WHAT THE TASK ASKS
Return the lines from the line containing "unfold box, Rltb, Reqb." onward. Each must match exactly, and the last line of the listing below must be included.

RECORDS SHOWN
(** * PathMatcher: the path-targeting engine of sfdx-scanner

    A shallow embedding of [src/lib/util/PathMatcher.ts] and the properties
    of its decision function.  Promises are values that are resolved,
    rejected or never settled; asynchronous functions are state-passing
    computations over the world the caller's predicates act on. *)

From Equations Require Import Equations.
From Stdlib Require Import List String Ascii Bool Arith Lia.
From Stdlib Require Import Permutation ZArith.
Import ListNotations.

Local Open Scope string_scope.
Local Open Scope list_scope.

(** ** Strings, as the JavaScript methods the matcher calls *)

(** [s.startsWith(p)] *)
Definition startsWith (s p : string) : bool := String.prefix p s.

(** [s.slice(n)]: the characters from index [n] to the end. *)
Definition slice (s : string) (n : nat) : string :=
  String.substring n (String.length s - n) s.

(** [s.includes(sub)] on strings *)
Fixpoint str_includes (s sub : string) : bool :=
  String.prefix sub s ||
  match s with
  | EmptyString => false
  | String _ r => str_includes r sub
  end.

(** [arr.includes(x)] on an array of booleans *)
Definition includes (rs : list bool) (x : bool) : bool :=
  existsb (Bool.eqb x) rs.

(** [arr.push(x)] *)
Definition push {A : Type} (arr : list A) (x : A) : list A := arr ++ [x].

(** [map_In l f] is [map], with the membership proof handed to [f]: the
    shape a recursive call on the elements of a computed list needs. *)
Fixpoint map_In {A B : Type} (l : list A) : (forall a, In a l -> B) -> list B :=
  match l with
  | [] => fun _ => []
  | a :: r => fun f =>
      f a (or_introl eq_refl) :: map_In r (fun b H => f b (or_intror H))
  end.

(** ** A reference instance of the capabilities the matcher is given

    Enough of [normalize-path] and of glob matching to run the matcher on
    concrete paths: backslashes become slashes; in a glob, [*] stands for
    characters of one segment, a leading [**/] for any number of whole
    segments, a final [**] for anything. *)

Definition is_char (c d : ascii) : bool := Ascii.eqb c d.

Fixpoint slashes (s : string) : string :=
  match s with
  | EmptyString => EmptyString
  | String c r => String (if is_char c (ascii_of_nat 92) then "/"%char else c) (slashes r)
  end.

(** [k] holds of what follows some slash of [s]. *)
Fixpoint after_slash (k : string -> bool) (s : string) : bool :=
  match s with
  | EmptyString => false
  | String c r => (is_char c "/" && k r) || after_slash k r
  end.

(** [k] holds of [s] after some characters of its first segment. *)
Fixpoint within_segment (k : string -> bool) (s : string) : bool :=
  k s ||
  match s with
  | EmptyString => false
  | String c r => negb (is_char c "/") && within_segment k r
  end.

Fixpoint wildcard (g : string) : string -> bool :=
  match g with
  | EmptyString => fun s => match s with EmptyString => true | _ => false end
  | String c g1 =>
      if is_char c "*" then
        match g1 with
        | String c1 EmptyString =>
            if is_char c1 "*" then fun _ => true
            else within_segment (wildcard g1)
        | String c1 (String c2 g2) =>
            if is_char c1 "*" && is_char c2 "/"
            then fun s => wildcard g2 s || after_slash (wildcard g2) s
            else within_segment (wildcard g1)
        | EmptyString => within_segment (wildcard g1)
        end
      else fun s =>
        match s with
        | EmptyString => false
        | String d r => is_char c d && wildcard g1 r
        end
  end.

Definition anyOf (globs : list string) (t : string) : bool :=
  existsb (fun g => wildcard g t) globs.

Definition firstOf {R : Type} (e : R) (es : list R) : R := e.

Section PathMatcher.

(** What the caller's predicates read and write (files, caches, ...). *)
Variable World : Type.
(** The values a promise is rejected with. *)
Variable Reason : Type.

(** [normalize-path]: canonical separators. *)
Variable normalize : string -> string.
(** [picomatch(patterns)]: the compiled test of an array of globs. *)
Variable picomatch : list string -> string -> bool.
(** Which of several rejections of one [Promise.all] settled first; the
    runtime decides, by time. *)
Variable race : Reason -> list Reason -> Reason.

(** ** Promises *)

Inductive Promise (A : Type) : Type :=
| Resolved (a : A)
| Rejected (e : Reason)
| Pending.
Arguments Resolved {A} a.
Arguments Rejected {A} e.
Arguments Pending {A}.

(** The state a query runs in: the caller's world and, as a ghost field,
    the calls made to caller-supplied predicates with their outcomes. *)
Record State : Type := mkState {
  world : World;
  calls : list (string * Promise bool)
}.

(** An [async] computation: run from a state, it leaves a promise. *)
Definition Async (A : Type) : Type := State -> Promise A * State.

Definition ret {A : Type} (a : A) : Async A := fun s => (Resolved a, s).

(** [await m] followed by [k]: the continuation runs only when [m] is
    resolved; a rejection is rethrown, a pending promise never resumes. *)
Definition await {A B : Type} (m : Async A) (k : A -> Async B) : Async B :=
  fun s =>
    match m s with
    | (Resolved a, s') => k a s'
    | (Rejected e, s') => (Rejected e, s')
    | (Pending, s') => (Pending, s')
    end.

(** [ms.map(m => m())]: every computation is started, in array order.  Here
    each runs to its end before the next starts; the runtime interleaves
    them at their [await]s.  Which calls are made, and how a promise settles
    when the predicates do not depend on the world, is the same either
    way. *)
Fixpoint issue {A : Type} (ms : list (Async A)) : State -> list (Promise A) * State :=
  match ms with
  | [] => fun s => ([], s)
  | m :: r => fun s =>
      let (p, s1) := m s in
      let (ps, s2) := issue r s1 in
      (p :: ps, s2)
  end.

Fixpoint rejections {A : Type} (ps : list (Promise A)) : list Reason :=
  match ps with
  | [] => []
  | Rejected e :: r => e :: rejections r
  | _ :: r => rejections r
  end.

Fixpoint values {A : Type} (ps : list (Promise A)) : list A :=
  match ps with
  | [] => []
  | Resolved a :: r => a :: values r
  | _ :: r => values r
  end.

Definition is_pending {A : Type} (p : Promise A) : bool :=
  match p with Pending => true | _ => false end.

(** The promise [Promise.all(ps)] settles to: rejected as soon as one of
    [ps] is, resolved to all the values once all are resolved. *)
Definition gather {A : Type} (ps : list (Promise A)) : Promise (list A) :=
  match rejections ps with
  | e :: es => Rejected (race e es)
  | [] => if existsb is_pending ps then Pending else Resolved (values ps)
  end.

Definition Promise_all {A : Type} (ms : list (Async A)) : Async (list A) :=
  fun s => let (ps, s') := issue ms s in (gather ps, s').
(** X5.  In each scorer the product handed to the clamp is never below 5,
    so the lower bound of the clamp never decides the score: the score is
    the smaller of 100 and that product.  It is therefore at least the
    base points interpolated from the primary input (load, force,
    repetitions), capped at 100: the other factors only add to it. *)
Theorem score_at_least_base_points (x y z : Q) (c1 c2 : string) :
  (exists load_points freq_mult s,
      Numpy.interp x [0; 5; 10; 20; 35] [5; 15; 30; 55; 75] = Some load_points
      /\ Numpy.interp y [0; 10; 30; 60] [1.0; 1.1; 1.25; 1.4] = Some freq_mult
      /\ score_nzmac x y c1 c2 = Some s
      /\ (let raw :=
            load_points * freq_mult
            * PyDict.get (PyDict.literal [("neutral", 1.0); ("bending", 1.15);
                                          ("twisting", 1.2); ("reaching", 1.1)]) c1 1.0
            * PyDict.get (PyDict.literal [("floor", 1.25); ("knee", 1.15);
                                          ("waist", 1.0); ("shoulder", 1.2)]) c2 1.0 in
          5 <= raw /\ s == Qmin 100 raw)
      /\ Qmin 100 load_points <= s)
  /\ (exists force_points dist_mult freq_mult s,
      Numpy.interp x [0; 5; 10; 20; 35] [5; 15; 28; 48; 70] = Some force_points
      /\ Numpy.interp y [0; 10; 30; 60] [1.0; 1.05; 1.15; 1.25] = Some dist_mult
      /\ Numpy.interp z [0; 10; 30; 60] [1.0; 1.1; 1.2; 1.3] = Some freq_mult
      /\ score_nzrapp x y c1 z = Some s
      /\ (let raw :=
            force_points * dist_mult
            * PyDict.get (PyDict.literal [("smooth", 1.0); ("rough", 1.15)]) c1 1.0
            * freq_mult in
          5 <= raw /\ s == Qmin 100 raw)
      /\ Qmin 100 force_points <= s)
  /\ (exists rep_points cycle_adj s,
      Numpy.interp x [0; 10; 20; 40; 60] [5; 15; 30; 55; 75] = Some rep_points
      /\ Numpy.interp y [5; 20; 60] [1.25; 1.1; 1.0] = Some cycle_adj
      /\ score_nzart x y c1 c2 = Some s
      /\ (let raw :=
            rep_points * cycle_adj
            * PyDict.get (PyDict.literal [("none", 1.0); ("mild", 1.15);
                                          ("severe", 1.35)]) c1 1.0
            * PyDict.get (PyDict.literal [("neutral", 1.0); ("bending", 1.1);
                                          ("twisting", 1.15); ("reaching", 1.2)]) c2 1.0 in
          5 <= raw /\ s == Qmin 100 raw)
      /\ Qmin 100 rep_points <= s).
Proof.
  destruct multiplier_ge_1 as (Hp & Hh & Hs & Hn & Hp').
  pose proof (Hp c1). pose proof (Hh c2). pose proof (Hs c1).
  pose proof (Hn c1). pose proof (Hp' c2).
  destruct (base_points_ge_5 x) as (? & ? & ?).
  destruct (table_multiplier_ge_1 y) as (? & ? & ? & ?).
  destruct (table_multiplier_ge_1 z) as (? & ? & ? & ?).
  rewrite score_nzmac_value, score_nzrapp_value, score_nzart_value.
  split; [| split].
  - exists (table_value x 0 5 [(5, 15); (10, 30); (20, 55); (35, 75)]),
      (table_value y 0 1.0 [(10, 1.1); (30, 1.25); (60, 1.4)]).
    eexists. do 3 (split; [reflexivity |]).
    split; [| apply clip_above_base, product4_ge; lra].
    cbv zeta. match goal with |- 5 <= ?raw /\ _ => assert (5 <= raw) as Hraw end.
    { eapply Qle_trans; [| apply product4_ge; lra]. lra. }
    split; [exact Hraw | now apply clip_without_floor].
  - exists (table_value x 0 5 [(5, 15); (10, 28); (20, 48); (35, 70)]),
      (table_value y 0 1.0 [(10, 1.05); (30, 1.15); (60, 1.25)]),
      (table_value z 0 1.0 [(10, 1.1); (30, 1.2); (60, 1.3)]).
    eexists. do 4 (split; [reflexivity |]).
    split; [| apply clip_above_base, product4_ge; lra].
    cbv zeta. match goal with |- 5 <= ?raw /\ _ => assert (5 <= raw) as Hraw end.
    { eapply Qle_trans; [| apply product4_ge; lra]. lra. }
    split; [exact Hraw | now apply clip_without_floor].
  - exists (table_value x 0 5 [(10, 15); (20, 30); (40, 55); (60, 75)]),
      (table_value y 5 1.25 [(20, 1.1); (60, 1.0)]).
    eexists. do 3 (split; [reflexivity |]).
    split; [| apply clip_above_base, product4_ge; lra].
    cbv zeta. match goal with |- 5 <= ?raw /\ _ => assert (5 <= raw) as Hraw end.
    { eapply Qle_trans; [| apply product4_ge; lra]. lra. }
    split; [exact Hraw | now apply clip_without_floor].
Qed.
(** The operations on ASCII text, on which the sample documents are run:
    [str.isspace] on the ASCII range is TAB, LF, VT, FF, CR, the four
    separators 0x1c-0x1f and the blank; the capitals are A-Z. *)
Definition py_isspace (c : ascii) : bool :=
  let n := nat_of_ascii c in
  ((9 <=? n)%nat && (n <=? 13)%nat) || ((28 <=? n)%nat && (n <=? 32)%nat).

Fixpoint ascii_lstrip (s : string) : string :=
  match s with
  | EmptyString => EmptyString
  | String c s' => if py_isspace c then ascii_lstrip s' else s
  end.

Fixpoint ascii_rstrip (s : string) : string :=
  match s with
  | EmptyString => EmptyString
  | String c s' =>
      match ascii_rstrip s' with
      | EmptyString => if py_isspace c then EmptyString else String c EmptyString
      | r => String c r
      end
  end.

Definition ascii_strip (s : string) : string := ascii_rstrip (ascii_lstrip s).

Definition lower_ascii (c : ascii) : ascii :=
  let n := nat_of_ascii c in
  if ((65 <=? n)%nat && (n <=? 90)%nat) then ascii_of_nat (n + 32) else c.

Fixpoint ascii_lower (s : string) : string :=
  match s with
  | EmptyString => EmptyString
  | String c s' => String (lower_ascii c) (ascii_lower s')
  end.

Fixpoint ascii_characters (s : string) : list string :=
  match s with
  | EmptyString => []
  | String c s' => String c EmptyString :: ascii_characters s'
  end.

Definition ascii_text : Text :=
  {| strip := ascii_strip; lower := ascii_lower;
     characters := ascii_characters |}.

(** From here on [strip], [lower] and [characters] are those of any
    [Text]: nothing is assumed of them. *)
Section Texts.
Context {text_ops : Text}.

(** [needle in hay] on strings. *)
Fixpoint contains (needle hay : string) : bool :=
  String.prefix needle hay ||
  match hay with
  | EmptyString => false
  | String _ hay' => contains needle hay'
  end.

(** *** Truth value, [==] against a string, [or] *)

Definition truthy (v : value) : bool :=
  match v with
  | VNone => false
  | VBool b => b
  | VInt z => negb (z =? 0)
  | VStr s => negb (String.eqb s "")
  | VList l => negb (bool_decide (length l = 0%nat))
  | VDict d => negb (bool_decide (size d = 0%nat))
  end.
(** X13.  Whatever [show_components] returns is the component list as it was
    given, or [None]: no call returns converted components. *)
Theorem show_components_never_converts (self : SignalGenerator) (in_mode : string)
    (r : option (list component)) :
  show_components self in_mode = Ok r ->
  r = components self \/ r = None.
Proof.
  intros H.
  pose proof (show_components_cases self in_mode) as Hc.
  destruct (components self) as [[|c cs] |];
    try (rewrite Hc in H; injection H as <-; right; reflexivity).
  destruct (String.eqb in_mode (mode self)).
  { rewrite Hc in H; injection H as <-; left; reflexivity. }
  destruct (String.eqb in_mode "real" || String.eqb in_mode "analytic")%bool.
  - destruct (String.eqb (mode self) "complex"); rewrite Hc in H;
      [discriminate H | injection H as <-; left; reflexivity].
  - destruct (String.eqb in_mode "complex"); rewrite Hc in H;
      [discriminate H | injection H as <-; right; reflexivity].
Qed.

Lemma show_components_never_converts_witness :
  Some [(1, 1, 0)] = Some [(1, 1, 0)] \/
  Some [(1, 1, 0)] = (None : option (list component)).
Proof.
  apply (@show_components_never_converts
           (mkSG [] 0 "real"%string (Some [(1, 1, 0)])
                 (mkSignal (NumPy.FloatArr []) (mkInfo "real"%string [])))
           "analytic"%string (Some [(1, 1, 0)])).
  reflexivity.
Defined.

(** X14.  With components at hand, asking for a form that needs a conversion
    raises: polar form out of complex mode fails inside [rect_to_polar],
    which is handed a list, and complex form out of another mode fails on
    the name [comp], which no statement has bound. *)
Theorem show_components_conversions_raise (self : SignalGenerator) (in_mode : string) :
  (exists c cs, components self = Some (c :: cs)) ->
  (mode self = "complex"%string /\
   (in_mode = "real"%string \/ in_mode = "analytic"%string)) \/
  (mode self <> "complex"%string /\ in_mode = "complex"%string) ->
  show_components self in_mode =
    Raise (if String.eqb in_mode "complex"
           then NameError "comp"
           else AttributeError "'list' object has no attribute 'real'").
Proof.
  intros (c & cs & Hcs) Hreq.
  pose proof (show_components_cases self in_mode) as Hc.
  rewrite Hcs in Hc.
  destruct Hreq as [[Hm Hin] | [Hm ->]].
  - rewrite Hm in Hc.
    destruct Hin as [-> | ->]; exact Hc.
  - destruct (String.eqb_spec "complex" (mode self)) as [E | _];
      [symmetry in E; contradiction | exact Hc].
Qed.

Lemma show_components_conversions_raise_witness :
  show_components
    (mkSG [] 0 "complex"%string (Some [(1, 1, 0)])
          (mkSignal (NumPy.ComplexArr []) (mkInfo "complex"%string [])))
    "real"%string =
    Raise (AttributeError "'list' object has no attribute 'real'").
Proof.
  apply (@show_components_conversions_raise
           (mkSG [] 0 "complex"%string (Some [(1, 1, 0)])
                 (mkSignal (NumPy.ComplexArr []) (mkInfo "complex"%string [])))
           "real"%string).
  - exists (1, 1, 0), []; reflexivity.
  - left; split; [reflexivity | left; reflexivity].
Defined.

End GeneratorMethodProps.

(* ================================================================== *)
(** * [box] and [rect_to_polar] *)

Module HelperProps.
Import Helpers.
Local Open Scope R_scope.

Lemma box_cases (x : R) :
  box x = Some (if Rlt_dec (Rabs x) (1 / 2) then PyInt 1
                else if Req_dec_T (Rabs x) (1 / 2) then PyFloat (1 / 2)
                else PyInt 0).
Proof.
  unfold box, Rltb, Reqb.
  destruct (Rlt_dec x (- (1 / 2))) as [H1 | H1].
  { rewrite Rabs_left by lra.
    destruct (Rlt_dec (- x) (1 / 2)); [lra |].
    destruct (Req_dec_T (- x) (1 / 2)); [lra | reflexivity]. }
  destruct (Req_dec_T x (- (1 / 2))) as [H2 | H2].
  { rewrite Rabs_left by lra.
    destruct (Rlt_dec (- x) (1 / 2)); [lra |].
    destruct (Req_dec_T (- x) (1 / 2)); [reflexivity | lra]. }
  destruct (Rlt_dec (- (1 / 2)) x) as [H3 | H3]; [| lra].
  destruct (Rlt_dec x (1 / 2)) as [H4 | H4]; cbn [andb].
  { destruct (Rlt_dec (Rabs x) (1 / 2)) as [_ | H5]; [reflexivity |].
    exfalso; apply H5; apply Rabs_def1; lra. }
  assert (Hx : Rabs x = x) by (apply Rabs_right; lra).
  rewrite Hx.
  destruct (Rlt_dec x (1 / 2)); [lra |].
  destruct (Req_dec_T x (1 / 2)) as [H5 | H5]; [reflexivity |].
  destruct (Rlt_dec (1 / 2) x); [reflexivity | lra].
Qed.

EXERCISE ANSWER
  unfold box, Rltb, Reqb.
  destruct (Rlt_dec x (- (1 / 2))) as [H1 | H1].
  { rewrite Rabs_left by lra.
    destruct (Rlt_dec (- x) (1 / 2)); [lra |].
    destruct (Req_dec_T (- x) (1 / 2)); [lra | reflexivity]. }
  destruct (Req_dec_T x (- (1 / 2))) as [H2 | H2].
  { rewrite Rabs_left by lra.
    destruct (Rlt_dec (- x) (1 / 2)); [lra |].
    destruct (Req_dec_T (- x) (1 / 2)); [reflexivity | lra]. }
  destruct (Rlt_dec (- (1 / 2)) x) as [H3 | H3]; [| lra].
  destruct (Rlt_dec x (1 / 2)) as [H4 | H4]; cbn [andb].
  { destruct (Rlt_dec (Rabs x) (1 / 2)) as [_ | H5]; [reflexivity |].
    exfalso; apply H5; apply Rabs_def1; lra. }
  assert (Hx : Rabs x = x) by (apply Rabs_right; lra).
  rewrite Hx.
  destruct (Rlt_dec x (1 / 2)); [lra |].
  destruct (Req_dec_T x (1 / 2)) as [H5 | H5]; [reflexivity |].
  destruct (Rlt_dec (1 / 2) x); [reflexivity | lra].
Qed.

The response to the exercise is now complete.